::: ENTRIES PROVIDED :::
(** * GraphQl.py: the schema-typed tabular store

    A shallow embedding of [DynamicTable], [Database], [convert_values] and
    the row mutations of [src/GraphQl.py], followed by the properties of the
    specification that concern them.

    Modelling conventions.
    - A Python [dict] used as a map (a row, [Database.tables]) is a [gmap]
      with string keys; a Python [list] is a [list]; a Python [set] whose
      only use is the membership test is a [list].
    - Python values are the closed universe [value]: [str], [int], [bool]
      and [None].  A [str] is a [string], character by character; the
      program looks only at ASCII characters (the letters of ["true"], the
      digits, signs and white space of an integer text).
    - What the built-ins [int] and [str] do beyond the program's reach is
      a parameter, [Interpreter]: the limit on the digits of an integer
      text, and the value of a text with a character outside ASCII.
    - A method of a mutable object is a function from the object's state to
      an [outcome] and the state the call leaves behind, so that a raise
      after a partial mutation is visible.
    - Every table owns its [column_info] list and its row dicts: the program
      builds a fresh list for each table and a fresh dict for each row. *)

From Stdlib Require Import ZArith Ascii.
From stdpp Require Import gmap strings list fin_maps.

Local Open Scope string_scope.
Local Open Scope list_scope.
Local Open Scope Z_scope.

(** ** Python values, classes and exceptions *)

Inductive pyclass := PyStr | PyInt | PyBool | PyNoneType.

Inductive value :=
  | VStr (s : string)
  | VInt (n : Z)
  | VBool (b : bool)
  | VNone.

#[global] Instance pyclass_eq_dec : EqDecision pyclass.
Proof. solve_decision. Defined.

#[global] Instance value_eq_dec : EqDecision value.
Proof. solve_decision. Defined.

(** [type(value)] *)
Definition type_of (v : value) : pyclass :=
  match v with
  | VStr _ => PyStr
  | VInt _ => PyInt
  | VBool _ => PyBool
  | VNone => PyNoneType
  end.

(** [isinstance(value, column_type)]: [bool] is a subclass of [int]. *)
Definition isinstance (v : value) (c : pyclass) : bool :=
  match v, c with
  | VStr _, PyStr => true
  | VInt _, PyInt => true
  | VBool _, PyBool => true
  | VBool _, PyInt => true
  | VNone, PyNoneType => true
  | _, _ => false
  end.

(** [a == b] on values: [True == 1] and [False == 0]; [None] equals only
    itself; a text never equals a number. *)
Definition py_eq (a b : value) : bool :=
  match a, b with
  | VStr s, VStr t => bool_decide (s = t)
  | VInt m, VInt n => bool_decide (m = n)
  | VBool x, VBool y => bool_decide (x = y)
  | VInt m, VBool y => bool_decide (m = Z.b2z y)
  | VBool x, VInt n => bool_decide (Z.b2z x = n)
  | VNone, VNone => true
  | _, _ => false
  end.

(** Equality of two tuples: same length, equal component by component. *)
Fixpoint tuple_eq (s t : list value) : bool :=
  match s, t with
  | [], [] => true
  | a :: s', b :: t' => py_eq a b && tuple_eq s' t'
  | _, _ => false
  end.

(** [key in seen] for a set of tuples. *)
Definition tuple_in (k : list value) (seen : list (list value)) : bool :=
  existsb (tuple_eq k) seen.

(** The texts of the exceptions the program raises. *)
Inductive message :=
  | ColumnExists (column_name : string)
  | ColumnMissing (column_name : string)
  | NotInList (x : string)
  | ArityMsg
  | InvalidType (column_name : string) (expected actual : pyclass)
  | RowIndexOutOfBounds
  | ListIndexOutOfRange
  | TableExists (table_name : string)
  | TableMissing (table_name : string)
  | InvalidLiteral (text : string)
  | DigitLimit (limit digits : nat)
  | DigitLimitStr (limit : nat).

Inductive exn :=
  | ValueError (m : message)
  | IndexError (m : message)
  | KeyError (k : string).

Inductive outcome :=
  | Returned
  | Raised (e : exn).

(** ** Python lists indexed by a signed integer *)

(** The position [l[i]] denotes: a negative index counts from the end. *)
Definition py_index (len : nat) (i : Z) : option nat :=
  if bool_decide (0 ≤ i < Z.of_nat len) then Some (Z.to_nat i)
  else if bool_decide (- Z.of_nat len ≤ i < 0) then Some (Z.to_nat (i + Z.of_nat len))
  else None.

(** [del l[i]] *)
Definition list_delitem {A} (l : list A) (i : Z) : exn + list A :=
  match py_index (length l) i with
  | Some k => inr (delete k l)
  | None => inl (IndexError ListIndexOutOfRange)
  end.

(** [l[i] = x] *)
Definition list_setitem {A} (l : list A) (i : Z) (x : A) : exn + list A :=
  match py_index (length l) i with
  | Some k => inr (<[k := x]> l)
  | None => inl (IndexError ListIndexOutOfRange)
  end.

(** ** DynamicTable *)

Record DynamicTable := {
  column_info : list (string * pyclass);
  rows : list (gmap string value)
}.

(** [DynamicTable(column_info)] *)
Definition DynamicTable_init (column_info : list (string * pyclass)) : DynamicTable :=
  {| column_info := column_info; rows := [] |}.

(** [[col[0] for col in self.column_info]] *)
Definition column_names (self : DynamicTable) : list string :=
  (column_info self).*1.

Definition add_column (self : DynamicTable) (column_name : string)
    (column_type : pyclass) : outcome * DynamicTable :=
  if bool_decide (column_name ∈ column_names self) then
    (Raised (ValueError (ColumnExists column_name)), self)
  else
    (Returned,
     {| column_info := column_info self ++ [(column_name, column_type)];
        rows := (λ row, <[column_name := VNone]> row) <$> rows self |}).

(** [for row in rows: del row[column_name]]: the rows as the loop leaves
    them, and the [KeyError] that stopped it, if any. *)
Fixpoint del_key_rows (column_name : string) (rows : list (gmap string value))
    : list (gmap string value) * option exn :=
  match rows with
  | [] => ([], None)
  | row :: rest =>
      match row !! column_name with
      | None => (row :: rest, Some (KeyError column_name))
      | Some _ =>
          let '(rest', e) := del_key_rows column_name rest in
          (delete column_name row :: rest', e)
      end
  end.

(** [names.index(x)] *)
Fixpoint list_index (x : string) (names : list string) : option nat :=
  match names with
  | [] => None
  | y :: names' =>
      if bool_decide (y = x) then Some 0%nat else S <$> list_index x names'
  end.

Definition delete_column (self : DynamicTable) (column_name : string)
    : outcome * DynamicTable :=
  if negb (bool_decide (column_name ∈ column_names self)) then
    (Raised (ValueError (ColumnMissing column_name)), self)
  else
    match list_index column_name (column_names self) with
    | None => (Raised (ValueError (NotInList column_name)), self)
    | Some index =>
        let column_info' := delete index (column_info self) in
        let '(rows', e) := del_key_rows column_name (rows self) in
        (match e with None => Returned | Some x => Raised x end,
         {| column_info := column_info'; rows := rows' |})
    end.

(** The validation loop shared by [add_row] and [update_row]:
    [for i, (column_name, column_type) in enumerate(column_info)],
    started at position [i]. *)
Fixpoint validate (cols : list (string * pyclass)) (i : nat) (values : list value)
    : exn + list value :=
  match cols with
  | [] => inr []
  | (column_name, column_type) :: cols' =>
      match values !! i with
      | None => inl (IndexError ListIndexOutOfRange)
      | Some v =>
          if isinstance v column_type then
            match validate cols' (S i) values with
            | inl e => inl e
            | inr validated => inr (v :: validated)
            end
          else inl (ValueError (InvalidType column_name column_type (type_of v)))
      end
  end.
:::
→ WHAT THIS TASK INVOLVES: Look through the listing above, please, and state how many lines hold the word "message"; the number alone is the answer.

→ RESULT FOR THIS EXERCISE: 3